Saved entries

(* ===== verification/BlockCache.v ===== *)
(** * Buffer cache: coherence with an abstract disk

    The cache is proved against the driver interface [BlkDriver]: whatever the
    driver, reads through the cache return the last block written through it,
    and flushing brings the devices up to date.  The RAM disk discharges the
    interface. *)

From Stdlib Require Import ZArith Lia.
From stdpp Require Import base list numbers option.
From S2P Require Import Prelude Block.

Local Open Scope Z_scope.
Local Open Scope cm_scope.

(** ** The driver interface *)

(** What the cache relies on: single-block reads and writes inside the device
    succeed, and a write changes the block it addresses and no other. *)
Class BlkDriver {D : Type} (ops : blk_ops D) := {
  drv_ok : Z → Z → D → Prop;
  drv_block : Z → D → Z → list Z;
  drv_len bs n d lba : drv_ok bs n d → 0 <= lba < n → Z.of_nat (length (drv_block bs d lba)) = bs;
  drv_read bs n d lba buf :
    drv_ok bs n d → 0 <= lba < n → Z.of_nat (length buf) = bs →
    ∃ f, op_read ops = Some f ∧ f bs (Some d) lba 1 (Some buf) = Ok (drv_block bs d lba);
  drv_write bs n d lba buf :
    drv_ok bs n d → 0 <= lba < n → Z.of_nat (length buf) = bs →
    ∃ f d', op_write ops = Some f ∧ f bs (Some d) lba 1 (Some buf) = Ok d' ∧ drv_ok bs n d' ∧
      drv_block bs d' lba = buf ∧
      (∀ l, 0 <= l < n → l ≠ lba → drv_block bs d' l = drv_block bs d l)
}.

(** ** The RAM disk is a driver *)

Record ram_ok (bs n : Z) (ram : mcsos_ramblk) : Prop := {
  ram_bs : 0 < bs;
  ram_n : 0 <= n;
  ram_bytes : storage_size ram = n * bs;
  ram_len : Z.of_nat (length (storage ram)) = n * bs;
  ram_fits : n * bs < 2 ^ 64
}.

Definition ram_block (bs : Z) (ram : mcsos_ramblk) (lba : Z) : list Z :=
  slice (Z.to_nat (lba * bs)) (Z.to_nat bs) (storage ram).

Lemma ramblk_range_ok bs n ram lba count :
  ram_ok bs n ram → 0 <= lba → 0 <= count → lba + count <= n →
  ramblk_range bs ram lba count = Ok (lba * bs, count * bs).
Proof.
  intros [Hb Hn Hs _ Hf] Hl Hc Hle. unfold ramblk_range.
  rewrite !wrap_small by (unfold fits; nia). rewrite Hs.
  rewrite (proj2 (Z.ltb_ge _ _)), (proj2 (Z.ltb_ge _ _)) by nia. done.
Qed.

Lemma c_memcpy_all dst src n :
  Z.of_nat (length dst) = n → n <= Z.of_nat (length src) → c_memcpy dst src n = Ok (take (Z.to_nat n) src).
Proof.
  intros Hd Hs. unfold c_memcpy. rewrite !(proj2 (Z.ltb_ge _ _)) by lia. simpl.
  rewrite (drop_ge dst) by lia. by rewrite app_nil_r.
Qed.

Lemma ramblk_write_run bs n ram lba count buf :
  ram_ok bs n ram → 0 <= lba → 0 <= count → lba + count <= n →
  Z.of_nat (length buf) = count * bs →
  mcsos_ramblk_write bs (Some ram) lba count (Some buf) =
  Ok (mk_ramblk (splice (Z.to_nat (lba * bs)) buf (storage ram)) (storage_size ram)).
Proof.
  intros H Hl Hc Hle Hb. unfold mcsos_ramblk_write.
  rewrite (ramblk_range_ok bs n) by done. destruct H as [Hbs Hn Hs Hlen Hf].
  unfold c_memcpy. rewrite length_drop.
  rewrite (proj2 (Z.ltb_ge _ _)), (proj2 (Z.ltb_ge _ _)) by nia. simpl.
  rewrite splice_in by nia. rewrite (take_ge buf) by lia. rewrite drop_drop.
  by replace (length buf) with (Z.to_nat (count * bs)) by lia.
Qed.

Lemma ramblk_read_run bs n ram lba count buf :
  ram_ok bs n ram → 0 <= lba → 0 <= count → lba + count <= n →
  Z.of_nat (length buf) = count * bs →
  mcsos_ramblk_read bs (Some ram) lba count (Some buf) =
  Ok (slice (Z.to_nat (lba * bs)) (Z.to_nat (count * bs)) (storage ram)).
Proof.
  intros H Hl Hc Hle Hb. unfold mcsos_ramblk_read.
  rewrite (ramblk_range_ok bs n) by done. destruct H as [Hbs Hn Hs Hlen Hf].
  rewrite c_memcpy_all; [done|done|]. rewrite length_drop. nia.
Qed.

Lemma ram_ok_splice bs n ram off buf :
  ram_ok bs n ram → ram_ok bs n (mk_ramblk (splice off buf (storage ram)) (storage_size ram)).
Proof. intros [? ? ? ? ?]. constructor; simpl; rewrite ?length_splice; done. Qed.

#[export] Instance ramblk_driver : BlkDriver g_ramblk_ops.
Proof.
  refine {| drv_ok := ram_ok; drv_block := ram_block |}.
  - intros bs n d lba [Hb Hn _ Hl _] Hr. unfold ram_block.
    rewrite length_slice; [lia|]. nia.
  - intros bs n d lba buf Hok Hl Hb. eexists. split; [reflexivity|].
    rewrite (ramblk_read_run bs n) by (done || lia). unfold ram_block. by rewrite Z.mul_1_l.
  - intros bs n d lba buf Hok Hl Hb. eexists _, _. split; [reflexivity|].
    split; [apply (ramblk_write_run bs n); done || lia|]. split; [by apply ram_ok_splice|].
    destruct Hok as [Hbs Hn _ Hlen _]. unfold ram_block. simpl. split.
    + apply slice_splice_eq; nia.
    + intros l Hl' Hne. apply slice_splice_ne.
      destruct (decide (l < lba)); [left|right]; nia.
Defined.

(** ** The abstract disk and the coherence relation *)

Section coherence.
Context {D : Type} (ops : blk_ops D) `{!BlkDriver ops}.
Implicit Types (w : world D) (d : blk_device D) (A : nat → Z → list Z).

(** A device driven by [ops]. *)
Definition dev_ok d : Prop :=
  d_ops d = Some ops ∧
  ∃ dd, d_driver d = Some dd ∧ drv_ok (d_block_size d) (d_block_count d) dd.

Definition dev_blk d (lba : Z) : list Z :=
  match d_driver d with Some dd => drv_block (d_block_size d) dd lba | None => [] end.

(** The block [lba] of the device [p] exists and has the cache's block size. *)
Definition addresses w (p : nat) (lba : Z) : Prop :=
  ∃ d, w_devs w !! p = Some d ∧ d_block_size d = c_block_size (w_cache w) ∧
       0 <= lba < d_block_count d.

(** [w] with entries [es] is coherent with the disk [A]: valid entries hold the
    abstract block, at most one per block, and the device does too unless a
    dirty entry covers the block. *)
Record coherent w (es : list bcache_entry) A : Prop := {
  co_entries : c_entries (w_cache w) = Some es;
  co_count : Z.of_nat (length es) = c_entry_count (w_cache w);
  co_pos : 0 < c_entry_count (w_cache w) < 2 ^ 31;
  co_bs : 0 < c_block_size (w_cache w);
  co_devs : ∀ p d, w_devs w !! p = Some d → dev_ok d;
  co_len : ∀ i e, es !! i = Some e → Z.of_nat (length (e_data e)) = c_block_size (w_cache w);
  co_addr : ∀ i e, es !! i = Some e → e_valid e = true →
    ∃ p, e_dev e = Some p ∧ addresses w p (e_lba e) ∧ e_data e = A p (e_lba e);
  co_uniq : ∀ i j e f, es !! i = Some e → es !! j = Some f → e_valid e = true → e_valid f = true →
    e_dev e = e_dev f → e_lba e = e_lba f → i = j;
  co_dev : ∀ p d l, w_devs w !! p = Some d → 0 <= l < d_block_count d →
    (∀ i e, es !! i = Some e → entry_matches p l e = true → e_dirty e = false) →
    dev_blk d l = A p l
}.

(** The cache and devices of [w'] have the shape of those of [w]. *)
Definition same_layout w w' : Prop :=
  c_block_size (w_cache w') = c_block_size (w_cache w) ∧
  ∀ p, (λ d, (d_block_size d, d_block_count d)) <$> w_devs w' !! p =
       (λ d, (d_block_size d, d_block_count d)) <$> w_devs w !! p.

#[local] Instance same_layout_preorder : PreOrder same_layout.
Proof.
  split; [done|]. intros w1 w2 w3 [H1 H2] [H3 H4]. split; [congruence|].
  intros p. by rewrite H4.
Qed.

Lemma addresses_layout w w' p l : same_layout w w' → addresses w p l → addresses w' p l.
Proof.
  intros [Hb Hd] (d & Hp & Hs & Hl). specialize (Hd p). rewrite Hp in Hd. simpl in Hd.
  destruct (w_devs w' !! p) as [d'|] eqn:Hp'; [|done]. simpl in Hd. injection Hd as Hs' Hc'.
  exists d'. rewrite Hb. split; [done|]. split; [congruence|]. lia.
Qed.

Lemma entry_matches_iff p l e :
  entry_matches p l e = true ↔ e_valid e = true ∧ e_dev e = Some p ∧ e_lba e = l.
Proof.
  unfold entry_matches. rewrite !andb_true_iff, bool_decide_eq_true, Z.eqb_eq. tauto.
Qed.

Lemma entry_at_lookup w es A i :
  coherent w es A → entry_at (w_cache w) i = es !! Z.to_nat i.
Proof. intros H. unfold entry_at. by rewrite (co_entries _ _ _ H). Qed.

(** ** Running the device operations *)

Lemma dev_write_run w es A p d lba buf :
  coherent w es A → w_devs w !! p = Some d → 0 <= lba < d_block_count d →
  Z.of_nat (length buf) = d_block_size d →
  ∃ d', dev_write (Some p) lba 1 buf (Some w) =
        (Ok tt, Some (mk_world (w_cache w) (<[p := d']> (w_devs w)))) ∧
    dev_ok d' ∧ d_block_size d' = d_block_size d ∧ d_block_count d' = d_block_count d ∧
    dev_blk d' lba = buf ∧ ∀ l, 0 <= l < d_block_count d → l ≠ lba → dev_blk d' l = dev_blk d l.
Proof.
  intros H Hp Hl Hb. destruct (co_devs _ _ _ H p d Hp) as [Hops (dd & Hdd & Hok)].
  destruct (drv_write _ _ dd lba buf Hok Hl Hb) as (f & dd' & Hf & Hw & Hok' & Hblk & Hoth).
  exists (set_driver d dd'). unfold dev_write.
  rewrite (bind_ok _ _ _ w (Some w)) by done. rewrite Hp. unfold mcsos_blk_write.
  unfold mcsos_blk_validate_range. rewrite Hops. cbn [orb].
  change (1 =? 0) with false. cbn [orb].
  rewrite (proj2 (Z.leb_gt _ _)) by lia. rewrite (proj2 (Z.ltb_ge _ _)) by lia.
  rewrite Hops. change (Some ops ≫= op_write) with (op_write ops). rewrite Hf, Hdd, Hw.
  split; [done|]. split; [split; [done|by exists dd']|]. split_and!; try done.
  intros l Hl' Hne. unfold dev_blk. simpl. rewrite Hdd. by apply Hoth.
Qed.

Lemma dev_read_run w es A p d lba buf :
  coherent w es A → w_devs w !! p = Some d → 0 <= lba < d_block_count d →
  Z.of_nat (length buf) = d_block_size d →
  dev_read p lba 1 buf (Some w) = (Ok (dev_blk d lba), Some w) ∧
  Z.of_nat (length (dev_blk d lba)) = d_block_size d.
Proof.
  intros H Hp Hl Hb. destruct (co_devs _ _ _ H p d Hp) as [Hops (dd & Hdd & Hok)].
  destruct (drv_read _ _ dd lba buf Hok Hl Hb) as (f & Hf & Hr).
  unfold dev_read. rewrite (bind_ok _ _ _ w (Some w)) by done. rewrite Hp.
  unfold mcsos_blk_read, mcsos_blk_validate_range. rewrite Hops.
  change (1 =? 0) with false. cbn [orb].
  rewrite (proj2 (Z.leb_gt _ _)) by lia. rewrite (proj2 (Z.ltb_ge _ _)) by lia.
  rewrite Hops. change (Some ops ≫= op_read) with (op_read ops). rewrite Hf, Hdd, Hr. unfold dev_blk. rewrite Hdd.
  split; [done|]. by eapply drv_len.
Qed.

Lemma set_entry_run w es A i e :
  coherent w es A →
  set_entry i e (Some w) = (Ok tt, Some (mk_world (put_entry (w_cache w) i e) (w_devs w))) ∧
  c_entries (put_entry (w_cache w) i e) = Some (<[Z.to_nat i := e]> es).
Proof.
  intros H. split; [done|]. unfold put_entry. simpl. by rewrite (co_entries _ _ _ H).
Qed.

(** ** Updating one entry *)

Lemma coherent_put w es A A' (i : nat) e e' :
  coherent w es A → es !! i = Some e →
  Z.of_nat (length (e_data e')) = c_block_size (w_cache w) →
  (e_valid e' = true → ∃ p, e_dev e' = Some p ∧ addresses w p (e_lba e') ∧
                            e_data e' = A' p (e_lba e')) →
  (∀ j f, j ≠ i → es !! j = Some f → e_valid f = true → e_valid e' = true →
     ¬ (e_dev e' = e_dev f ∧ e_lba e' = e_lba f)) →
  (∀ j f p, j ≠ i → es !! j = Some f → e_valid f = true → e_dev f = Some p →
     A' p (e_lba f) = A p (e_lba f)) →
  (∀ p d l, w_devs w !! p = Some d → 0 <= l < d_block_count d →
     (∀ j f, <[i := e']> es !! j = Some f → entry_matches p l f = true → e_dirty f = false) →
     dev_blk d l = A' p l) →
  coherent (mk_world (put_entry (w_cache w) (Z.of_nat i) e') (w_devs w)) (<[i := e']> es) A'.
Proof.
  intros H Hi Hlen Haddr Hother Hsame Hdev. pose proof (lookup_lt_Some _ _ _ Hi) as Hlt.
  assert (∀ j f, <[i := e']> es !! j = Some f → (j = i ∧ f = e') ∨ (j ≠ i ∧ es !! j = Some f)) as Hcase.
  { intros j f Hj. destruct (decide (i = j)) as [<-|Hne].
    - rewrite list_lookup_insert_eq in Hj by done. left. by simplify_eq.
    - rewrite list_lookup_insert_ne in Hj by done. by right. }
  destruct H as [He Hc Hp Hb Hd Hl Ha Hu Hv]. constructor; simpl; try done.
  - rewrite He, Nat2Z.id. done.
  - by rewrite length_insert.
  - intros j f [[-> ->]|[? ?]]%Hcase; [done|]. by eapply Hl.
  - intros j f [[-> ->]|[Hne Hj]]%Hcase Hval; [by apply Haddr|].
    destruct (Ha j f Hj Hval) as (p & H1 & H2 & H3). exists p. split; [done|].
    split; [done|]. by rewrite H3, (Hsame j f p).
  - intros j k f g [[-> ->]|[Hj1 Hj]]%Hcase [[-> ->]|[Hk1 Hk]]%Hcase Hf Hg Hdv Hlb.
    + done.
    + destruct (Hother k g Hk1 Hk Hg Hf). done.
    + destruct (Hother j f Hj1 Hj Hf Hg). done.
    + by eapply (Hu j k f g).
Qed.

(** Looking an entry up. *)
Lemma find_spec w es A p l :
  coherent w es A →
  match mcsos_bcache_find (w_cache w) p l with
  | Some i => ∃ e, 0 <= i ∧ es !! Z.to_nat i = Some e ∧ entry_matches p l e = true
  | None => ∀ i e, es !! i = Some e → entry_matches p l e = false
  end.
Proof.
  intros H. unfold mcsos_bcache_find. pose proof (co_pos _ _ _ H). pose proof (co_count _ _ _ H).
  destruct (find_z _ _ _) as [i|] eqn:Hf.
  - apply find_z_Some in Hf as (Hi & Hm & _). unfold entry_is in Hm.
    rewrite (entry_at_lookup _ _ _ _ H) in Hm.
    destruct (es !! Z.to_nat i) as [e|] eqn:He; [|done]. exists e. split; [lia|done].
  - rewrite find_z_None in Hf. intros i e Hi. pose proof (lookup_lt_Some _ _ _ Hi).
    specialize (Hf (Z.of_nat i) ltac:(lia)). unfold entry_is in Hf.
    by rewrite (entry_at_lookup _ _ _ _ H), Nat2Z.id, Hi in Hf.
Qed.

= WHAT TO WORK ON =
Count the lines in the entries above that include the string "eexists", then give only that figure.

= TASK RESULT =
2